In [94]:
import pandas as pd
import numpy as np

from sklearn.preprocessing import OneHotEncoder
from sklearn.decomposition import PCA

from sklearn.linear_model import LinearRegression
from sklearn.svm import LinearSVR
# https://lightgbm.readthedocs.io/en/latest/Python-API.html#lightgbm.LGBMModel
from lightgbm import LGBMRegressor

from sklearn.metrics import mean_squared_error
from sklearn.utils import shuffle
from sklearn.model_selection import KFold, train_test_split

from hyperopt import fmin, tpe, hp
from sklearn.cross_validation import cross_val_score
from bayes_opt import BayesianOptimization

# SVR optimization methods

In [247]:
def bayesian_optimization_svr(X, y, cv=6, max_iter_svr=100, max_iter_opt=15):
    svr_opt = BayesianOptimization(
        lambda C: cross_val_score(
            LinearSVR(C=float(C), max_iter=max_iter_svr),
            X, y.squeeze(), cv=KFold(n_splits=cv).split(X), scoring='neg_mean_squared_error'
        ).mean(),
        {'C': (0.01, 50)},
        verbose=0
    )
    
    svr_opt.init(10)
    svr_opt.maximize(n_iter=max_iter_opt)
    
    return svr_opt.res['max']['max_params']['C']
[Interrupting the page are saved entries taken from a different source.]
Lemma account_locks s addr k L n : Books k L n -> AccAddressFromBech32 s = Ok addr -> account addr ->
  exists ls, getLocksFromIterator (AccountLockIterator false addr) k = (Ok ls, k) /\ exactly ls L (owned_sel addr).
Proof.
  intros Bk Es Aa. unfold getLocksFromIterator, AccountLockIterator, iterator.
  change (combineKeys [unlockingPrefix false; KeyPrefixAccountLockDuration; addr]) with ([3; 255; 8; 255] ++ addr). unfold mbind, get.
  apply (prefix_locks k L n _ _ (fun l => ref_key false (8 :: 255 :: addr ++ 255 :: getDurationKey (Duration l)) (ID l)) Bk).
  - cbn. auto.
  - apply Forall_app. split; [repeat constructor; unfold byte; lia | eapply Bech32_bytes; eauto].
  - intros id l a c rk z El Ok0 Ea Ac Ec Ei I E. pose proof (refs_cases a l c rk Ec I) as Cs. cbv zeta in Cs.
    destruct Cs as [-> | [-> | [-> | [-> | (_ & [-> | [-> | [-> | ->]]])]]]]; cbn [app] in E; try discriminate E.
    injection E as Eu E. apply (state_byte_inj (IsUnlocking l) false) in Eu. rewrite <- app_assoc in E. apply account_free in E as ->; auto.
    split; [|now rewrite Eu, Ei]. unfold owned_sel. rewrite Eu. cbn [negb andb]. now apply (owned_iff s addr l addr).
  - intros l a El Ok0 Ea Sl. unfold owned_sel in Sl. apply andb_prop in Sl as [Hu So]. apply (owned_iff s addr l a Es Ok0 Ea) in So as ->.
    apply negb_true_iff in Hu. exists (8 :: 255 :: addr ++ 255 :: getDurationKey (Duration l)). eexists. split; [|split].
    + unfold refs, duration_refs. rewrite Hu. cbn [app]. right. left. reflexivity.
    + now rewrite Hu.
    + rewrite ref_key_app. cbn [app]. rewrite <- app_assoc. reflexivity.
Qed.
def hyperopt_optimization_svr(X, y, cv=6, max_iter_svr=100, max_iter_opt=15):
    space = hp.choice('regressor_type', [
        {
            'type': 'svr',
            'C': hp.uniform('svr_C', 0.01, 50),
            'kernel': 'linear',
        }
    ])

    best = fmin(
        fn=lambda args: cross_val_score(
            LinearSVR(C=args['C'], max_iter=max_iter_svr),
            X, y.squeeze(), cv=KFold(n_splits=cv).split(X), scoring='neg_mean_squared_error'
        ).mean(),
        space=space,
        algo=tpe.suggest,
        max_evals=max_iter_opt
    )

    return best['svr_C']

def evaulate_best_svr_argument(X, y, C_vals: list, cv=6):
    scores = []
    for C in C_vals:
        scores.append(cross_val_score(
            LinearSVR(C=C, max_iter=200),
            X, y.squeeze(), cv=KFold(n_splits=cv).split(X), scoring='neg_mean_squared_error'
        ).mean())
        
    return C_vals[np.argmax(scores)]

# RF regressor optimization code

In [275]:
# hyperopt for lightgbm shows terrible results
def hyperopt_optimization_lightgbm(X, y, cv=6, max_iter_opt=15):
    space = hp.choice('regressor_type', [
        {
            'type': 'lightgbm',
            'feature_fraction': hp.uniform('feature_fraction', 0.05, 0.95),
            'bagging_fraction': hp.uniform('bagging_fraction', 0.05, 0.95),
            'bagging_freq': hp.uniform('bagging_freq', 1, 50),
            'n_estimators': hp.uniform('n_estimators', 5, 50),
            #'max_bin': hp.uniform('max_bin', )
        }
    ])

    best = fmin(
        fn=lambda args: cross_val_score(
            LGBMRegressor(
                boosting_type='rf', 
                feature_fraction=args['feature_fraction'], 
                bagging_freq=int(args['bagging_freq']), 
                bagging_fraction=args['bagging_fraction'],
                n_estimators=int(args['n_estimators'])
            ),
            X, y.squeeze(), cv=KFold(n_splits=cv).split(X), scoring='neg_mean_squared_error'
        ).mean(),
        space=space,
        algo=tpe.suggest,
        max_evals=max_iter_opt
    )
    
    return best

def bayesian_optimization_lightgbm(X, y, cv=6, max_iter_opt=15):
    svr_opt = BayesianOptimization(
        lambda feature_fraction, bagging_freq, bagging_fraction, n_estimators: cross_val_score(
            LGBMRegressor(
                boosting_type='rf', 
                feature_fraction=feature_fraction, 
                bagging_freq=int(bagging_freq), 
                bagging_fraction=bagging_fraction,
                n_estimators=int(n_estimators)
            ),
            X, y.squeeze(), cv=KFold(n_splits=cv).split(X), scoring='neg_mean_squared_error'
        ).mean(),
        {'feature_fraction': (0.05, 0.95),
         'bagging_fraction': (0.05, 0.95),
         'bagging_freq': (1, 50),
         'n_estimators': (5, 50) },
        verbose=0
    )
    
    svr_opt.init(10)
    svr_opt.maximize(n_iter=max_iter_opt)
    
    return svr_opt.res['max']['max_params']#['C']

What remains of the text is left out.